Theoretically, it all goes back to House of M, Brian Michael Bendis' 2005 Marvel Comics event series that may-or-may-not-have-been-but-totally-was referenced on WandaVision via that bottle of wine that means more than you think in the debut episode. If you're not familiar, House of M tells the story of Wanda changing the world into a extravaganza of wish fulfillment via serious psychosis after she (whomp-whomp) kills Vision. The Earth is changed, and nobody knows it, with two exceptions: Wolverine and a new character called Layla, whose powers could best be described as "deus X machina."

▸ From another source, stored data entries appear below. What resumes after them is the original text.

(** *** The tables as handles come and go *)

Lemma tables_push_db s w d :
  tables_ok s -> ~ db_live (world s) d -> (forall d', db_live w d' <-> db_live (world s) d' \/ d' = d) ->
  (forall it, iter_live w it <-> iter_live (world s) it) ->
  (forall it, iter_live (world s) it -> iter_db w it = iter_db (world s) it) ->
  tables_ok (MkState w (dbs s ++ [Some d]) (iterators s) (batches s)).
Proof.
  intros [H1 H2 H3 H4 H5 H6 H7] Hn Hd Hi Hdb. split; cbn.
  - intros i d' [Hl|[_ Hl]]%lookup_app_Some; apply Hd; [left; eauto|].
    apply list_lookup_singleton_Some in Hl as [_ [= ->]]. by right.
  - intros i j d' Hli Hlj. apply lookup_app_Some in Hli, Hlj.
    rewrite !list_lookup_singleton_Some in Hli, Hlj.
    destruct Hli as [Hli|(? & ? & Ei)], Hlj as [Hlj|(? & ? & Ej)]; [eauto| | |lia];
      exfalso; simplify_eq; eauto.
  - intros i it Hl. apply Hi. eauto.
  - done.
  - intros it Hl. apply Hi in Hl. eauto.
  - intros it Hl. apply Hi in Hl. rewrite Hdb by done. destruct (H6 it Hl) as [i Hli]. exists i.
    rewrite lookup_app_l by (by eapply lookup_lt_Some). done.
  - intros d' [Hl| ->]%Hd.
    + destruct (H7 d' Hl) as [j Hj]. exists j. by rewrite lookup_app_l by (by eapply lookup_lt_Some).
    + exists (length (dbs s)). by rewrite list_lookup_middle.
Qed.

Lemma tables_push_null s : tables_ok s ->
  tables_ok (MkState (world s) (dbs s ++ [None]) (iterators s) (batches s)).
Proof.
  intros [H1 H2 H3 H4 H5 H6 H7].
  assert (Hsome : forall i d, (dbs s ++ [None]) !! i = Some (Some d) -> dbs s !! i = Some (Some d)).
  { intros i d [Hl|[_ Hl]]%lookup_app_Some; [done|].
    by apply list_lookup_singleton_Some in Hl as [_ ?]. }
  split; cbn; eauto.
  - intros it Hl. destruct (H6 it Hl) as [i Hli]. exists i.
    by rewrite lookup_app_l by (by eapply lookup_lt_Some).
  - intros d Hl. destruct (H7 d Hl) as [i Hli]. exists i.
    by rewrite lookup_app_l by (by eapply lookup_lt_Some).
Qed.

Lemma tables_close_db s w i d :
  tables_ok s -> dbs s !! i = Some (Some d) ->
  (forall j it, iterators s !! j = Some (Some it) -> iter_db (world s) it <> d) ->
  (forall d', db_live w d' <-> db_live (world s) d' /\ d' <> d) ->
  (forall it, iter_live w it <-> iter_live (world s) it) ->
  (forall it, iter_live (world s) it -> iter_db w it = iter_db (world s) it) ->
  tables_ok (MkState w (<[i := None]> (dbs s)) (iterators s) (batches s)).
Proof.
  intros [H1 H2 H3 H4 H5 H6 H7] Hi Hno Hd Hit Hdb.
  assert (Hsome : forall j d', <[i := None]> (dbs s) !! j = Some (Some d') ->
    j <> i /\ dbs s !! j = Some (Some d')).
  { intros j d' Hl. destruct (decide (j = i)) as [->|Hne].
    - rewrite list_lookup_insert_eq in Hl by (by eapply lookup_lt_Some). done.
    - by rewrite list_lookup_insert_ne in Hl. }
  split; cbn.
  - intros j d' [Hne Hl]%Hsome. apply Hd. split; [eauto|]. intros ->. eauto.
  - intros j k d' [_ Hl]%Hsome [_ Hk]%Hsome. eauto.
  - intros j it Hl. apply Hit. eauto.
  - done.
  - intros it Hl. apply Hit in Hl. eauto.
  - intros it Hl. apply Hit in Hl. rewrite Hdb by done. destruct (H6 it Hl) as [j Hj].
    exists j. destruct (decide (j = i)) as [->|Hne].
    + exfalso. rewrite Hi in Hj. injection Hj as ->. destruct (H5 it Hl) as [k Hk]. by apply (Hno k it).
    + by rewrite list_lookup_insert_ne.
  - intros d' [Hl Hne]%Hd. destruct (H7 d' Hl) as [j Hj]. exists j.
    rewrite list_lookup_insert_ne; [done|]. intros ->. congruence.
Qed.

Lemma tables_push_iterator s w it i :
  tables_ok s -> ~ iter_live (world s) it -> dbs s !! i = Some (Some (iter_db w it)) ->
  (forall d', db_live w d' <-> db_live (world s) d') ->
  (forall it', iter_live w it' <-> iter_live (world s) it' \/ it' = it) ->
  (forall it', iter_live (world s) it' -> iter_db w it' = iter_db (world s) it') ->
  tables_ok (MkState w (dbs s) (iterators s ++ [Some it]) (batches s)).
Proof.
  intros [H1 H2 H3 H4 H5 H6 H7] Hn Hdi Hd Hi Hdb. split; cbn.
  - intros j d' Hl. apply Hd. eauto.
  - done.
  - intros j it' [Hl|[_ Hl]]%lookup_app_Some; apply Hi; [left; eauto|].
    apply list_lookup_singleton_Some in Hl as [_ [= ->]]. by right.
  - intros j k it' Hli Hlj. apply lookup_app_Some in Hli, Hlj.
    rewrite !list_lookup_singleton_Some in Hli, Hlj.
    destruct Hli as [Hli|(? & ? & Ei)], Hlj as [Hlj|(? & ? & Ej)]; [eauto| | |lia];
      exfalso; simplify_eq; eauto.
  - intros it' [Hl| ->]%Hi.
    + destruct (H5 it' Hl) as [j Hj]. exists j.
      by rewrite lookup_app_l by (by eapply lookup_lt_Some).
    + exists (length (iterators s)). by rewrite list_lookup_middle.
  - intros it' [Hl| ->]%Hi; [|eauto]. rewrite Hdb by done. eauto.
  - intros d' Hl%Hd. eauto.
Qed.

Lemma tables_delete_iterator s w i it :
  tables_ok s -> iterators s !! i = Some (Some it) ->
  (forall d, db_live w d <-> db_live (world s) d) ->
  (forall it', iter_live w it' <-> iter_live (world s) it' /\ it' <> it) ->
  (forall it', iter_live w it' -> iter_db w it' = iter_db (world s) it') ->
  tables_ok (MkState w (dbs s) (<[i := None]> (iterators s)) (batches s)).
Proof.
  intros [H1 H2 H3 H4 H5 H6 H7] Hi Hd Hit Hdb.
  assert (Hsome : forall j it', <[i := None]> (iterators s) !! j = Some (Some it') ->
    j <> i /\ iterators s !! j = Some (Some it')).
  { intros j it' Hl. destruct (decide (j = i)) as [->|Hne].
    - rewrite list_lookup_insert_eq in Hl by (by eapply lookup_lt_Some). done.
    - by rewrite list_lookup_insert_ne in Hl. }
  split; cbn.
  - intros j d Hl. apply Hd. eauto.
  - done.
  - intros j it' [Hne Hl]%Hsome. apply Hit. split; [eauto|]. intros ->. eauto.
  - intros j k it' [_ Hl]%Hsome [_ Hk]%Hsome. eauto.
  - intros it' [Hl Hne]%Hit. destruct (H5 it' Hl) as [j Hj]. exists j.
    rewrite list_lookup_insert_ne; [done|]. intros ->. congruence.
  - intros it' Hl. rewrite Hdb by done. apply Hit in Hl as [Hl _]. eauto.
  - intros d' Hl%Hd. eauto.
Qed.

(** *** The host functions *)

Abbreviation tok := (fun s _ => tables_ok s).

Lemma post_status {A} (name : bytes) status s (a : A) :
  tables_ok s ->
  post nf ((if negb (Status_ok status) then throw (name ++ Status_ToString status) else ret a) s) tok.
Proof. by destruct (Status_ok status). Qed.

Lemma safe_Open documentDir a0 a1 a2 rest s :
  tables_ok s -> post nf (leveldbOpen documentDir (a0 :: a1 :: a2 :: rest) s) tok.
Proof.
  intros Hs. unfold leveldbOpen. cbn [arg lookup list_lookup bind ret].
  destruct a0; try done. cbn [bind ret]. destruct a1; try done. cbn [bind ret]. destruct a2; try done.
  cbn [bind ret]. apply post_bind. unfold call. destruct (e_Open (world s) (documentDir ++ utf8) b b0) as [[w status] db] eqn:EO.
  apply law_Open in EO. cbn [post].
  destruct (Status_ok status); cbn [negb].
  - destruct EO as (d & -> & Hn & Hd & Hi & Hdb). cbn. by apply tables_push_db.
  - destruct EO as [-> Hsame]. cbn. apply (tables_push_null (set_world w s)).
    by apply tables_ok_world.
Qed.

WandaVision and the Butterfly effect

Meet Layla Miller, a.k.a. Butterfly, a mutant whose initial glut of superhuman powers rival the specificity of a can of Bat Shark Repellant. One of the things Marvel wants you to forget about the Scarlet Witch is the way she reshaped the universe during House of M. Thankfully, Bendis willed Layla Miller into existence. In the midst of all that House of M insanity — both literal and figurative — Miller discovers that she has an astonishing ability: She is apparently immune to alternate realities. Even more helpfully, she has the capacity to snap other people out of their blissful states of acceptance, filling their brains with their memories of life outside of the fantasy world created by Wanda.

With Layla's help, a team of re-awakened superheroes manages to stick a wrench in the gears of Wanda's dystopia, inevitably ending in more drama and intrigue. Layla's story just gets more complicated from there, with time travel and secondary mutations hitting from every angle, but it's worth mentioning that when she pops up in the pages of X-Factor not long after the events of House of M, she's been branded with a new moniker: "Butterfly." 

Butterflies wind up becoming a recurring motif in the character's life. She even, in another weird parallel, brings a dead one back to life. Again, it might be a coincidence, but butterflies being supernaturally animated feels like a very specific pull, especially in light of all of the other House of M-centric WandaVision references.